Qual o principal legado deixado pro Tancredo, tanto como homem público, como um cidadão comum?
Aécio Neves
Tancredo tinha duas características que se complementavam. Talvez a mais conhecida ou reconhecida é a do grande conciliador, o homem capaz de articular forças díspares, forças antagônicas em busca de um objetivo comum, como foi o processo de transição democrática. A mais bela obra política não apenas da história do Brasil, mas certamente da América Latina. Mas, ao lado do conciliador, do homem do diálogo, existia o homem corajoso. Aqui, vamos assistir vários episódios em que Tancredo, até do ponto de vista físico, pessoal, ficou ao lado da Constituição, ao lado da democracia, das liberdades. Foi assim enquanto ministro de Getúlio Vargas, no dia fatal, no momento em que Getúlio entrega a sua própria vida pela Constituição, Tancredo estava ao seu lado propondo a resistência pessoal. Depois, mais uma vez, na posse de Jango, ele no Parlamento, fisicamente, enfrentou o presidente do Congresso que declarou vaga à Presidência da República, enquanto Jango ainda estava em território brasileiro. Tem uma casa belíssima de Juscelino que vamos também assistir no filme, que Juscelino escreve de próprio punho, quando vai para o exílio, momento de dor para ele, ele diz que se lembra bem que a mão de Tancredo foi a última que ele apertou no momento em que ia para o exílio. Enfim, há uma série de acontecimentos que mostram que, ao lado do grande conciliador, existia também um homem extremamente corajoso, em defesa das suas ideias, daquilo em que acreditava.

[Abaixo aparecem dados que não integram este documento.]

(** A line without its end: [\n] or [\r\n]. *)
Definition strip_eol (l : str) : str :=
  match reverse l with
  | 10 :: r => match r with 13 :: r => reverse r | _ => reverse r end
  | _ => l
  end.

Definition lines (s : str) : list str := strip_eol <$> split_inclusive s.

(** [lines.join("\n")] *)
Fixpoint join_nl (ls : list str) : str :=
  match ls with [] => [] | [l] => l | l :: ls => l ++ 10 :: join_nl ls end.

Definition FX_MARKER : str := lit "// rahgozar: auto-added, safe to strip with --remove-cert".
(** With [user_pref], the name of the preference in quotes, and [true]. *)
Definition FX_PREF : str := lit "user_pref(" ++ [34] ++ lit "security.enterprise_roots.enabled" ++ [34] ++ lit ", true);".

Inductive EnterpriseRootsEdit := AddedBlock (new : str) | AlreadyOurs | UserOwned.

Definition is_line (want l : str) : bool := bool_decide (trim l = want).

Fixpoint block_after (prev : option str) (ls : list str) : bool :=
  match ls with
  | [] => false
  | l :: ls =>
    if bool_decide (trim <$> prev = Some FX_MARKER) && is_line FX_PREF l then true
    else block_after (Some l) ls
  end.
Definition contains_our_block (existing : str) : bool := block_after None (lines existing).

Definition add_enterprise_roots_block (existing : str) : EnterpriseRootsEdit :=
  if contains_our_block existing then AlreadyOurs
  else if contains existing (lit "security.enterprise_roots.enabled") then UserOwned
  else
    let out := if negb (bool_decide (existing = [])) && negb (ends_with existing [10]) then existing ++ [10] else existing in
    AddedBlock (out ++ FX_MARKER ++ [10] ++ FX_PREF ++ [10]).

(** The loop over the lines. *)
Fixpoint strip_lines (ls : list str) : list str :=
  match ls with
  | [] => []
  | l :: rest =>
    match rest with
    | p :: rest' => if is_line FX_MARKER l && is_line FX_PREF p then strip_lines rest' else l :: strip_lines rest
    | [] => [l]
    end
  end.

Definition strip_enterprise_roots_block (existing : str) : option str :=
  if negb (contains_our_block existing) then None else
  let joined := join_nl (strip_lines (lines existing)) in
  Some (if ends_with existing [10] && negb (bool_decide (joined = [])) then joined ++ [10] else joined).

Definition has_bare_enterprise_roots (existing : str) : bool :=
  if contains_our_block existing then false else existsb (is_line FX_PREF) (lines existing).
Lemma read_chunked_spec body text : chunked body text -> forall fuel out buf st rest,
  (length buf + stream_size st < fuel)%nat -> only_bytes st -> buf ++ flat st = text ++ rest ->
  exists st', read_chunked fuel out buf st = Some (Ok (out ++ body, st')).
Proof.
  induction 1 as [line [Hcr (l & Hu & Ht & Hp)]|line c body text [Hcr (l & Hu & Ht & Hp)] Hc Hsmall _ IH];
    intros fuel out buf st rest Hf Ho Hb; (destruct fuel as [|fuel]; [lia|]); cbn [read_chunked]; rewrite <- !app_assoc in Hb.
  - destruct (read_crlf_line_spec CHUNK_READ CHUNK_EOF (S (stream_size st)) buf st line (CRLF ++ rest)) as (b1 & st1 & E & Hb1 & Ho1);
      [lia|lia|done|rewrite Hb; by apply split_once_crlf|]. rewrite E, Hu, bool_decide_false, Hp by done. cbn [Z.eqb].
    destruct (read_trailer_spec CHUNK_READ CHUNK_EOF (S (length b1 + stream_size st1)) b1 st1 rest) as (st2 & ->); [lia|lia|done|done|].
    exists st2. by rewrite app_nil_r.
  - destruct (read_crlf_line_spec CHUNK_READ CHUNK_EOF (S (stream_size st)) buf st line (c ++ CRLF ++ text ++ rest)) as (b1 & st1 & E & Hb1 & Ho1);
      [lia|lia|done|rewrite Hb; by apply split_once_crlf|].
    apply read_crlf_line_size in E as Hsz. rewrite E, Hu, bool_decide_false, Hp by done.
    pose proof (length_nonempty _ Hc) as Hpos. destruct (Z.eqb_spec (len c) 0) as [H0|_]; [unfold len in H0; lia|].
    pose proof (len_nonneg c). rewrite wrap_small by lia.
    destruct (fill_spec CHUNK_READ true CHUNK_EOF (S (stream_size st1)) (len c + 2) b1 st1) as (b2 & st2 & E2 & Hb2 & Hl2 & Ho2); [lia|lia|done| |].
    { rewrite Hb1. unfold len. rewrite !length_app. cbn [length CRLF]. lia. }
    apply fill_size in E2 as Hsz2. rewrite E2. rewrite Hb1 in Hb2.
    destruct (cut_chunk_spec c (text ++ rest) b2 st2 Hsmall Hb2 Hl2) as (b3 & E3 & Hb3). rewrite E3.
    rewrite app_assoc. eapply IH; [|done|exact Hb3].
    assert (length b3 + 2 <= length b2)%nat; [|lia].
    apply (f_equal length) in Hb2, Hb3. cbn in Hb2. rewrite !length_app in Hb2. rewrite !length_app in Hb3. cbn in Hb2. rewrite ?length_app in Hb2. lia.
Qed.
Definition is_range_header (kv : str * str) : bool := eq_ignore_ascii_case (fst kv) (lit "range").

Definition range_header (s e : Z) : str * str := (lit "Range", lit "bytes=" ++ dec_string s ++ lit "-" ++ dec_string e).

Section Relay.
Context (relay : Call -> str -> str -> headers_t -> bytes -> bytes).

(** The attempts at one chunk: [more] of them, the next being [attempt]. *)
Fixpoint fetch_attempts (url : str) (h : headers_t) (s e total : Z) (more attempt : nat) (last_err : str) : res bytes str :=
  match more with
  | O => Err last_err
  | S more =>
    let raw := relay (Chunk s attempt) (lit "GET") url h [] in
    match extract_exact_range_body raw s e total with
    | Ok body => Ok body
    | Err reason =>
      if negb (chunk_failure_is_retryable raw) then Err reason
      else fetch_attempts url h s e total more (S attempt) reason
    | Panic => Panic
    end
  end.

Definition fetch_chunk (url : str) (base_headers : headers_t) (total : Z) (r : Z * Z) : Z * Z * res bytes str :=
  let h := List.filter (fun kv => negb (is_range_header kv)) base_headers ++ [range_header (fst r) (snd r)] in
  (r, fetch_attempts url h (fst r) (snd r) total MAX_CHUNK_ATTEMPTS 0 (lit "no attempts")).

Definition fetch_chunks_stream (url : str) (base_headers : headers_t) (ranges : list (Z * Z)) (total : Z)
    : list (Z * Z * res bytes str) :=
  fetch_chunk url base_headers total <$> ranges.

(** Stitch: the bodies in order, or the first failure. *)
Fixpoint stitch (full : bytes) (fetches : list (Z * Z * res bytes str)) : option bytes :=
  match fetches with
  | [] => Some full
  | (_, _, Ok c) :: fetches => stitch (full ++ c) fetches
  | _ :: _ => None
  end.

Definition too_large_message : str := lit "Advertised Content-Range total exceeds relay's streaming ceiling. The origin reported a size larger than the relay is willing to fetch through Apps Script; refusing to spend daily quota on a likely-hostile or buggy origin.".

Definition do_relay_parallel_range_to (flush_ok : bool) (w : SessionWriter) (method url : str) (headers : headers_t) (body : bytes)
    (transform_head : bytes -> bytes) (streaming_allowed : bool) : SessionWriter * io_result :=
  let chunk := RANGE_PARALLEL_CHUNK_BYTES in
  let reply raw := write_response_with_head_transform w raw transform_head in
  if negb (bool_decide (method = lit "GET")) || negb (bool_decide (body = [])) then reply (relay First method url headers body)
  else if existsb is_range_header headers then reply (relay First method url headers body)
  else
    let probe_headers := headers ++ [range_header 0 (chunk - 1)] in
    let first := relay First method url probe_headers body in
    let single := relay Single method url headers body in
    match split_response first with
    | None => reply first
    | Some (status, resp_headers, resp_body) =>
      if negb (status =? 206) then reply first else
      match validate_probe_range status resp_headers resp_body (chunk - 1) with
      | None => reply single
      | Some probe_range =>
        let total := cr_total probe_range in
        if (total <=? chunk) || (total <=? cr_end probe_range + 1) then reply (rewrite_206_to_200 first) else
        let fetches := fetch_chunks_stream url headers (plan_remaining_ranges (cr_end probe_range) total chunk) total in
        match dispatch_range_response total streaming_allowed with
        | DStream => stream_range_response_to flush_ok w resp_headers resp_body total fetches transform_head
        | FallbackSingleGet => reply single
        | RejectTooLarge => reply (error_response 502 too_large_message)
        | Buffered =>
          match stitch resp_body fetches with
          | None => reply single
          | Some full => if negb (len full =? total) then reply single else reply (assemble_full_200 resp_headers full)
          end
        end
      end
    end.

(** The [Vec<u8>] wrapper, whose writer accepts everything. *)
Definition relay_parallel_range (method url : str) (headers : headers_t) (body : bytes) : bytes :=
  w_out (fst (do_relay_parallel_range_to true (mkWriter [] None) method url headers body (fun head => head) false)).
End Relay.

Nessa política de hoje, de tantas denúncias, essa política tão rasteira, esse aparelhamento da máquina pública como jamais se viu antes na história do Brasil, partidos políticos que crescem a cada dia, que surgem a cada dia, sem representar absolutamente nada, é bom lembrarmos que em um passado não muito distante, no Brasil, tivemos políticos que construíram as bases para que as nossas gerações construam um futuro melhor para todos. Tancredo é motivo de orgulho não para mim apenas como seu neto, para minha mãe, sua filha, para minhas irmãs, pros outros parentes. É motivo de orgulho para todos brasileiros.